(** * note-outline-api: the outline endpoint of [server.js]

    The source file holds two revisions of the server.  The first
    (lines 1-214) serves [GET] and [POST /note_top_outline] through the
    shared handler [handleNoteTopOutline]; it is embedded in [Module Server].
    The second (lines 215-356) is the earlier, POST-only server; it is
    embedded in [Module ServerPostOnly].  Everything the two share (strings,
    numbers, JSON values, the effect monad) comes first. *)

From Stdlib Require Import List NArith ZArith QArith Qround Bool Lia String Ascii Sorted.
Import ListNotations.
Close Scope Q_scope.

Set Implicit Arguments.

(** ** JavaScript strings

    A JS string is a sequence of UTF-16 code units; [length], [slice],
    [startsWith] and [includes] all count code units. *)

Definition jsstring := list N.

Definition lit (s : string) : jsstring :=
  map N_of_ascii (list_ascii_of_string s).

(** [a === b] on strings. *)
Fixpoint jsstring_eqb (a b : jsstring) : bool :=
  match a, b with
  | [], [] => true
  | c :: a', d :: b' => (c =? d)%N && jsstring_eqb a' b'
  | _, _ => false
  end.

(** [!s] for a string [s]. *)
Definition is_empty (s : jsstring) : bool :=
  match s with [] => true | _ :: _ => false end.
= = =
◆ Activity ◆
Your reply should be the material above, repeated word for word.

◆ Result below ◆
(** * note-outline-api: the outline endpoint of [server.js]

    The source file holds two revisions of the server.  The first
    (lines 1-214) serves [GET] and [POST /note_top_outline] through the
    shared handler [handleNoteTopOutline]; it is embedded in [Module Server].
    The second (lines 215-356) is the earlier, POST-only server; it is
    embedded in [Module ServerPostOnly].  Everything the two share (strings,
    numbers, JSON values, the effect monad) comes first. *)

From Stdlib Require Import List NArith ZArith QArith Qround Bool Lia String Ascii Sorted.
Import ListNotations.
Close Scope Q_scope.

Set Implicit Arguments.

(** ** JavaScript strings

    A JS string is a sequence of UTF-16 code units; [length], [slice],
    [startsWith] and [includes] all count code units. *)

Definition jsstring := list N.

Definition lit (s : string) : jsstring :=
  map N_of_ascii (list_ascii_of_string s).

(** [a === b] on strings. *)
Fixpoint jsstring_eqb (a b : jsstring) : bool :=
  match a, b with
  | [], [] => true
  | c :: a', d :: b' => (c =? d)%N && jsstring_eqb a' b'
  | _, _ => false
  end.

(** [!s] for a string [s]. *)
Definition is_empty (s : jsstring) : bool :=
  match s with [] => true | _ :: _ => false end.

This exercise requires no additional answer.